## WHAT YOU SHOULD DO
Go over the data below and say how many lines hold the word "integers". Only the number is needed.

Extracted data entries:
(** * DistroAV video converter: frame pacing, target resolution, crop

    A shallow embedding of [src/ndi-video-converter.cpp] and of the frame
    callback [ndi_filter_raw_video] of [src/ndi-filter.cpp].

    Machine integers are [Z] with the wrap-around of their C type written
    out; [float] and [double] values are IEEE-754 binary32 / binary64
    values of the standard library's [SpecFloat]; the converter struct is a
    record that every operation takes and returns. *)

From Stdlib Require Import ZArith List Bool Lia Sorted.
From Stdlib Require Import Floats.SpecFloat.
Import ListNotations.
Open Scope Z_scope.

(* ================================================================== *)
(** * Machine integers *)
(* ================================================================== *)

(** Conversions to an unsigned type reduce modulo [2^w]; conversions to a
    signed type and signed overflow (undefined in C++) are modelled as
    two's-complement wrap-around. *)
Module Int.

Definition wrap_u32 (z : Z) : Z := z mod 2 ^ 32.
Definition wrap_u64 (z : Z) : Z := z mod 2 ^ 64.
Definition wrap_i32 (z : Z) : Z := (z + 2 ^ 31) mod 2 ^ 32 - 2 ^ 31.
Definition wrap_i64 (z : Z) : Z := (z + 2 ^ 63) mod 2 ^ 64 - 2 ^ 63.

Definition INT_MAX : Z := 2 ^ 31 - 1.
Definition INT64_MIN : Z := - 2 ^ 63.
Definition INT32_MIN : Z := - 2 ^ 31.

End Int.
Import Int.

(* ================================================================== *)
(** * Floating point: binary32 and binary64 over [SpecFloat] *)
(* ================================================================== *)

Module Fp.

(** Truncation toward zero of a finite value; [None] on NaN and
    infinities. *)
Definition trunc (f : spec_float) : option Z :=
  match f with
  | S754_zero _ => Some 0
  | S754_finite s m e =>
      let a := if 0 <=? e then Zpos m * 2 ^ e else Zpos m / 2 ^ (- e) in
      Some (if s then - a else a)
  | _ => None
  end.

(** A conversion to a 64-bit signed integer.  C++ leaves the result
    undefined when the truncated value does not fit; the model fixes it
    to the value the x86-64 [cvtt] instructions give (the most negative
    integer). *)
Definition to_int64 (f : spec_float) : Z :=
  match trunc f with
  | Some z => if (- 2 ^ 63 <=? z) && (z <? 2 ^ 63) then z else INT64_MIN
  | None => INT64_MIN
  end.
(** ** Strings *)

(** [s * n] on strings. *)
Fixpoint str_mul (s : string) (n : nat) : string :=
  match n with
  | O => ""
  | S n' => s ++ str_mul s n'
  end.

(** [str(n)] on integers. *)
Definition str_of_int (n : Z) : string := NilZero.string_of_int (Z.to_int n).

Fixpoint ends_with_slash (s : string) : bool :=
  match s with
  | EmptyString => false
  | String c EmptyString => Ascii.eqb c "/"
  | String _ s' => ends_with_slash s'
  end.

(** [os.path.join(a, b)] of [posixpath] for a relative [b]. *)
Definition os_path_join (a b : string) : string :=
  match a with
  | EmptyString => b
  | _ => if ends_with_slash a then a ++ b else a ++ "/" ++ b
  end.

(** [not x] for [x] a string or [None]. *)
Definition py_not (x : option string) : bool :=
  match x with
  | None => true
  | Some EmptyString => true
  | Some _ => false
  end.

(** [len(l)]. *)
Definition len {A : Type} (l : list A) : Z := Z.of_nat (length l).

(* ===================================================================== *)
(** ** The script *)
(* ===================================================================== *)

(** The line feed. *)
Definition LF : string := String (ascii_of_nat 10) EmptyString.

## TASK RESPONSE
3